Economists and market watchers are betting the Bank of Canada will deliver another interest rate cut this week amid mounting evidence that inflation issustainably easing.

Expectations that the bank will lower its overnight lending rate when it makes its scheduled announcement Wednesday have been high since last week’s release of the latest Statistics Canada inflation report, which showed annual inflation cooled to 2.7 per cent in June.

The inflation reading was less than the 2.8 per cent that markets had been expecting and has helped to build market confidence that the Bank of Canada may be poised for a second rate cut, on top of the 25-basis-point cut it announced last month.

“I think it’s very likely the Bank of Canada cuts rates again next week. It wouldn’t really make sense from a strategic point of view to only cut rates 25 basis points and then leave them there and see how the economy responds, because that wouldn’t really cause a lot of change in the trajectory of the economy or inflation,” said Royce Mendes, managing director and head of macro strategy at Desjardins.

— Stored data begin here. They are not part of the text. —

(** ** ApiSpaceToInnerSpace *)

(** The parameters that are passed on, as JSON text: those of IVFPQ and VEARCH,
    and those of HNSW. *)
Definition inner_params (ty : string) (p : IndexParams) : option string :=
  if bool_decide (ty = "IVFPQ") || bool_decide (ty = "VEARCH") then
    Some (print (enc_IVFPQ (mkIVFPQ (ip_MetricType p) (ip_TrainingThreshold p) (ip_Ncentroids p)
      (ip_Nsubvector p) (ip_ThreadNum p) (ip_Hnsw p))))
  else if bool_decide (ty = "HNSW") then
    Some (print (enc_HNSW (mkHNSW (Some (ip_MetricType p)) (ip_Nlinks p) (ip_EfConstruction p)
      (ip_EfSearch p))))
  else None.

(** The index is only set when it has parameters. *)
Definition inner_index (i : option ApiIndex) : option InnerIndex :=
  ix ← i; p ← ai_Params ix;
  Some (mkInnerIndex (ai_Name ix) (ai_Type ix) (inner_params (ai_Type ix) p)).

Definition inner_field (f : ApiField) : InnerField :=
  mkInnerField (af_Name f) (af_Type f) (af_Dimension f) (inner_index (af_Index f)).

Fixpoint inner_fields (fs : list ApiField) (acc : slice InnerField) : slice InnerField :=
  match fs with
  | [] => acc
  | f :: fs' => inner_fields fs' (append1 acc (inner_field f))
  end.

Definition ApiSpaceToInnerSpace (s : ApiSpace) : InnerSpace :=
  mkInnerSpace (api_DbName s) (api_SpaceName s) (api_Id s) (api_PartitionNum s)
    (api_ReplicaNum s) (inner_fields (elems (api_Fields s)) None) (api_Partitions s)
    (api_IdType s) (api_Ctime s) (api_Mtime s).

(** ** Specification *)

Definition ascii_letter (a : ascii) : bool := byte_in 65 90 a || byte_in 97 122 a.

Definition name_ok (s : string) : Prop :=
  (5 < String.length s)%nat ∧ str_forall name_char s = true ∧
  ∃ c t, s = String c t ∧ ascii_letter c = true.

Definition params_ok (ty : string) (p : IndexParams) : Prop :=
  (ty = "IVFPQ" ∨ ty = "VEARCH" → 2 ≤ ip_Ncentroids p ∧ 2 ≤ ip_Nsubvector p) ∧
  (ty = "IVFPQ" → ∀ h, ip_Hnsw p = Some h →
     2 ≤ hn_Nlinks h ∧ 2 ≤ hn_EfConstruction h ∧ 2 ≤ hn_EfSearch h) ∧
  (ty = "HNSW" → 2 ≤ ip_Nlinks p ∧ 2 ≤ ip_EfConstruction p ∧ 2 ≤ ip_EfSearch p) ∧
  (ty = "IVFFLAT" ∨ ty = "BINARYIVF" → 2 ≤ ip_Ncentroids p).

Definition scalar_ok (f : ApiField) : Prop :=
  af_Type f ∈ ScalarFieldTypes ∧ ∀ ix, af_Index f = Some ix → ai_Type ix = "SCALAR".

Definition vector_ok (f : ApiField) : Prop :=
  af_Type f = "vector" ∧ 1 ≤ af_Dimension f ≤ 65536 ∧
  ∃ ix p, af_Index f = Some ix ∧ ai_Params ix = Some p ∧
    ai_Type ix ∈ VectorIndexTypes ∧ ip_MetricType p ∈ MetricType ∧ params_ok (ai_Type ix) p.

Definition is_vector (f : ApiField) : bool := bool_decide (af_Type f = "vector").
Definition index_names (f : ApiField) : list string :=
  match af_Index f with Some ix => [ai_Name ix] | None => [] end.

(** The schema of a space. *)
Definition schema_ok (fs : list ApiField) : Prop :=
  Forall (λ f, af_Name f ≠ "" ∧ "" ∉ index_names f ∧ (scalar_ok f ∨ vector_ok f)) fs ∧
  NoDup (af_Name <$> fs) ∧ NoDup (fs ≫= index_names) ∧
  1 ≤ Z.of_nat (length (filter is_vector fs)) ≤ 2.

(** ** Lemmas *)

Lemma NameValidate_spec s : NameValidate s = "" ↔ name_ok s.
Proof.
  unfold NameValidate, name_ok, name_regexp. destruct (Nat.leb_spec (String.length s) 5).
  { split; [done|lia]. }
  destruct s as [|c t]; [simpl in *; lia|].
  rewrite (bool_decide_eq_false_2 (String c t = "")) by done. cbn [negb andb].
  destruct (str_forall name_char (String c t)) eqn:Hf; cbn [negb].
  - assert (is_letter c = true ↔ ascii_letter c = true) as HL.
    { simpl in Hf. apply andb_prop in Hf as [Hc _]. revert Hc.
      destruct c as [[] [] [] [] [] [] [] []]; vm_compute; naive_solver. }
    destruct (is_letter c); naive_solver.
  - destruct (is_letter c); naive_solver.
Qed.

Lemma name_ok_chars s (a : ascii) : name_char a = false → name_ok s → no_char a s.
Proof.
  intros Ha (_ & Hs & _). revert Hs. apply str_forall_impl. intros x Hx.
  destruct (Ascii.eqb_spec x a) as [->|]; [congruence|done].
Qed.

Lemma name_ok_valid s : name_ok s → utf8_valid s = true.
Proof.
  intros (_ & Hs & _). apply ascii_valid. revert Hs. apply str_forall_impl.
  intros [[] [] [] [] [] [] [] []]; done.
Qed.

Lemma append_ne_nil_r s t : t ≠ "" → s +:+ t ≠ "".
Proof. intros Ht [_ ?]%append_eq_nil. done. Qed.

Ltac split_ltb := repeat match goal with
  | |- context [?a <? ?b] => destruct (Z.ltb_spec a b)
  end.

Lemma check_index_params_spec ty p :
  ty ∈ VectorIndexTypes → check_index_params ty p = "" ↔ params_ok ty p.
Proof.
  intros Ht. unfold params_ok.
  assert (ty = "IVFPQ" ∨ ty = "HNSW" ∨ ty = "VEARCH" ∨ ty = "IVFFLAT" ∨ ty = "BINARYIVF" ∨
    ty = "FLAT") as Hc by (unfold VectorIndexTypes in Ht; set_solver). clear Ht.
  destruct_or! Hc; subst; unfold check_index_params; simpl bool_decide; cbv iota;
    destruct (ip_Hnsw p) as [h|]; split_ltb; cbn [orb];
    (split; [try done; intros _; split_and!; intros; destruct_or?; simplify_eq; lia
            |intros (Q1 & Q2 & Q3 & Q4); try done; exfalso; first
              [specialize (Q1 ltac:(auto)); lia | specialize (Q2 eq_refl h eq_refl); lia
              |specialize (Q3 eq_refl); lia | specialize (Q4 ltac:(auto)); lia]]).
Qed.

Lemma check_vector_spec n f :
  af_Type f = "vector" → check_vector n f = Some "" ↔ n ≤ 1 ∧ vector_ok f.
Proof.
  intros Ht. unfold check_vector, vector_ok.
  destruct (Z.ltb_spec 1 n) as [Hn|Hn]; [split; [done|lia]|].
  destruct (Z.ltb_spec (af_Dimension f) 1) as [Hd|Hd]; cbn [orb]; [split; [done|lia]|].
  destruct (Z.ltb_spec 65536 (af_Dimension f)) as [Hd'|Hd']; [split; [done|lia]|].
  destruct (af_Index f) as [ix|]; [|split; [done|naive_solver]].
  destruct (InSlice (ai_Type ix) VectorIndexTypes) eqn:Hi; cbn [negb].
  2:{ split; [done|]. intros (_ & _ & _ & ? & p & [= <-] & _ & Hin%InSlice_spec & _). congruence. }
  destruct (ai_Params ix) as [p|] eqn:Hp; cbn [mbind option_bind]; [|naive_solver].
  destruct (InSlice (ip_MetricType p) MetricType) eqn:Hm; cbn [negb].
  2:{ split; [done|]. intros (_ & _ & _ & ? & q & [= <-] & Hq & _ & Hin%InSlice_spec & _).
      rewrite Hp in Hq. simplify_eq. congruence. }
  apply InSlice_spec in Hi, Hm. pose proof (check_index_params_spec _ p Hi) as HP. split.
  - intros [= E]. split; [lia|]. split; [done|]. split; [lia|]. exists ix, p. naive_solver.
  - intros (_ & _ & _ & ? & q & [= <-] & Hq & _ & _ & Hok). rewrite Hp in Hq. simplify_eq.
    f_equal. by apply HP.
Qed.

Lemma check_scalar_spec f :
  af_Type f ∈ ScalarFieldTypes → check_scalar f = "" ↔ scalar_ok f.
Proof.
  intros Ht. unfold check_scalar, scalar_ok. destruct (af_Index f) as [ix|]; [|naive_solver].
  destruct (InSlice (ai_Type ix) ScalarIndexTypes) eqn:Hi; cbn [negb].
  - apply InSlice_spec, list_elem_of_singleton in Hi. naive_solver.
  - split; [done|]. intros [_ H]. rewrite (H ix) in Hi by done. done.
Qed.

(** The loop goes on without a complaint. *)
Definition accepts (o : option CheckState) (st' : CheckState) : Prop :=
  o = Some st' ∧ ck_msg st' = "".

Lemma accepts_msg m st st' : m ≠ "" → ¬ accepts (Some (add_msg m st)) st'.
Proof. intros Hm [[= <-] E]. by apply append_eq_nil in E as [_ ?]. Qed.

Definition bump (f : ApiField) (st : CheckState) : CheckState :=
  mkCheckState (ck_msg st) (vector_field_num st + if is_vector f then 1 else 0)
    (scalar_field_num st + match af_Index f with
                           | Some _ => if is_vector f then 0 else 1 | None => 0 end)
    (indexNameMp st) (fieldNameMp st).

Lemma check_type_accepts f st st' :
  accepts (check_type f st) st' ↔
  ck_msg st = "" ∧ (scalar_ok f ∨ vector_field_num st ≤ 1 ∧ vector_ok f) ∧ st' = bump f st.
Proof.
  unfold check_type, bump, is_vector. destruct (InSlice (af_Type f) ScalarFieldTypes) eqn:Hs.
  - apply InSlice_spec in Hs. pose proof (check_scalar_spec f Hs) as HS.
    assert (af_Type f ≠ "vector") as Hv by (intros E; rewrite E in Hs; unfold ScalarFieldTypes in Hs; set_solver).
    rewrite (bool_decide_eq_false_2 _ Hv), Z.add_0_r.
    assert (¬ vector_ok f) by (by intros [? _]).
    destruct (failed (check_scalar f)) eqn:Hf.
    + apply failed_true in Hf. split; [by intros ?%accepts_msg|naive_solver].
    + apply failed_false in Hf. unfold accepts. split.
      * intros [[= <-] Hm]. split; [done|]. split; [by left; apply HS|].
        destruct (af_Index f); by rewrite ?Z.add_0_r.
      * intros (Hm & _ & ->). split; [|done]. destruct (af_Index f); by rewrite ?Z.add_0_r.
  - assert (¬ scalar_ok f) by (intros [?%InSlice_spec _]; congruence).
    destruct (InSlice (af_Type f) VectorFieldTypes) eqn:Hv.
    + apply InSlice_spec, list_elem_of_singleton in Hv.
      rewrite (bool_decide_eq_true_2 _ Hv).
      pose proof (check_vector_spec (vector_field_num st) f Hv) as HV.
      destruct (check_vector _ f) as [m|]; cbn [mbind option_bind]; [|unfold accepts; naive_solver].
      destruct (failed m) eqn:Hf.
      * apply failed_true in Hf. split; [by intros ?%accepts_msg|naive_solver].
      * apply failed_false in Hf. subst m. unfold accepts.
        split.
        { intros [[= <-] Hm]. split; [done|]. split; [by right; apply HV|].
          destruct (af_Index f); by rewrite ?Z.add_0_r. }
        { intros (Hm & _ & ->). split; [|done]. destruct (af_Index f); by rewrite ?Z.add_0_r. }
    + split; [by intros ?%accepts_msg|]. intros (_ & [?|[_ [Ht _]]] & _); [done|].
      by rewrite Ht in Hv.
Qed.

(** The state after an accepted field. *)
Definition next (f : ApiField) (st : CheckState) : CheckState :=
  bump f (mkCheckState (ck_msg st) (vector_field_num st) (scalar_field_num st)
    (index_names f ++ indexNameMp st) (af_Name f :: fieldNameMp st)).

Lemma check_field_accepts f st st' :
  accepts (check_field f st) st' ↔
  ck_msg st = "" ∧ af_Name f ≠ "" ∧ af_Name f ∉ fieldNameMp st ∧
  "" ∉ index_names f ∧ (∀ n, n ∈ index_names f → n ∉ indexNameMp st) ∧
  (scalar_ok f ∨ vector_field_num st ≤ 1 ∧ vector_ok f) ∧ st' = next f st.
Proof.
  unfold check_field, next, index_names. case_bool_decide as Hn.
  { split; [by intros ?%accepts_msg|naive_solver]. }
  destruct (InSlice (af_Name f) (fieldNameMp st)) eqn:Hi.
  { apply InSlice_spec in Hi. split; [by intros ?%accepts_msg|naive_solver]. }
  apply not_true_iff_false in Hi. rewrite InSlice_spec in Hi.
  destruct (af_Index f) as [ix|].
  - case_bool_decide as Hx.
    { split; [by intros ?%accepts_msg|]. set_solver. }
    cbn [indexNameMp]. destruct (InSlice (ai_Name ix) (indexNameMp st)) eqn:Hj.
    { apply InSlice_spec in Hj. split; [by intros ?%accepts_msg|]. set_solver. }
    apply not_true_iff_false in Hj. rewrite InSlice_spec in Hj.
    rewrite check_type_accepts. cbn [ck_msg vector_field_num app]. set_solver.
  - rewrite check_type_accepts. cbn [ck_msg vector_field_num app]. set_solver.
Qed.

Definition field_good (f : ApiField) : Prop :=
  af_Name f ≠ "" ∧ "" ∉ index_names f ∧ (scalar_ok f ∨ vector_ok f).
Definition vectors_in (fs : list ApiField) : Z := Z.of_nat (length (filter is_vector fs)).

Lemma scalar_not_vector f : scalar_ok f → is_vector f = false.
Proof.
  intros [Ht _]. apply bool_decide_eq_false_2. intros E. rewrite E in Ht.
  unfold ScalarFieldTypes in Ht. set_solver.
Qed.
Lemma vector_is_vector f : vector_ok f → is_vector f = true.
Proof. intros [Ht _]. by apply bool_decide_eq_true_2. Qed.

“So it always made sense that the Bank of Canada was likely going to do at least two rate cuts in a row before pausing. And now recent data has reinforced that view.”

Last month’s interest rate cut, which reduced the central bank’s key rate from five to 4.75 per cent, was the first in more than four years.

In addition to the latest inflation report, Mendes said, recent data showing rising unemployment as well as subdued expectations for growth by Canadian businesses all support the prospect of another cut.

While inflation remains higher than the Bank of Canada’s two per cent target, Mendes said he believes delaying any longer could have negative repercussions.

“The interest rates at the levels they are (currently) are actually very restrictive. You can see it in consumer spending trends. You can see it in the housing market,” Mendes said.

“I would say if (the Bank of Canada) didn’t cut next week, it would signal a much greater willingness to tip the economy into recession, just for the sake of getting inflation down a few tenths of a percentage point more.”

The latest Statistics Canada report on retail sales Friday showed Canadians reined in their spending in May as retail sales dropped 0.8 per cent to $66.1 billion.

Sales were lower in eight of the nine subsectors tracked, the agency said.

“What the Bank of Canada is trying to do is just reduce the amount of restraint it is placing on the economy. It’s not trying to stimulate the economy, it’s just trying to reduce the amount of headwinds it’s providing,” Mendes said, adding a second rate cut could make Canadian consumers begin to feel more confident about spending again.

The most recent data on the Canadian job market shows the economy stalling in June, losing 1,400 jobs while the unemployment rate rose to 6.4 per cent, from 6.2 per cent in May.

The June result was the highest reading for the unemployment rate since January 2022, another indication that raises the odds of the Bank of Canada lowering rates this week.

But while most market watchers believe an interest rate cut will come this week and be followed by additional cuts later in the year, that view is not unanimous.

Clay Jarvis, mortgage and real estate expert for NerdWallet Canada, said this week’s decision could go either way.

“Considering how cautious the bank is, reducing the overnight rate when inflation is still well over two per cent would be fairly uncharacteristic,” Jarvis said in a note.

If the cut does happen, shaving 25 basis points off of variable interest rates is unlikely to be enough to shake up Canada’s housing market significantly, Jarvis added, as buyers grapple with the prospect of higher mortgage payments.

A survey conducted by CPA Canada (an organization which represents professional accountants) and BDO Debt Solutions conducted shortly after the June rate cut found half of Canadians say interest rate hikes have negatively impacted their debt loads, with seven out of 10 saying the June cut had no impact on their financial outlook.

The survey also found 52 per cent of respondents believe continued interest rate cuts won’t go far enough to reduce the financial strain.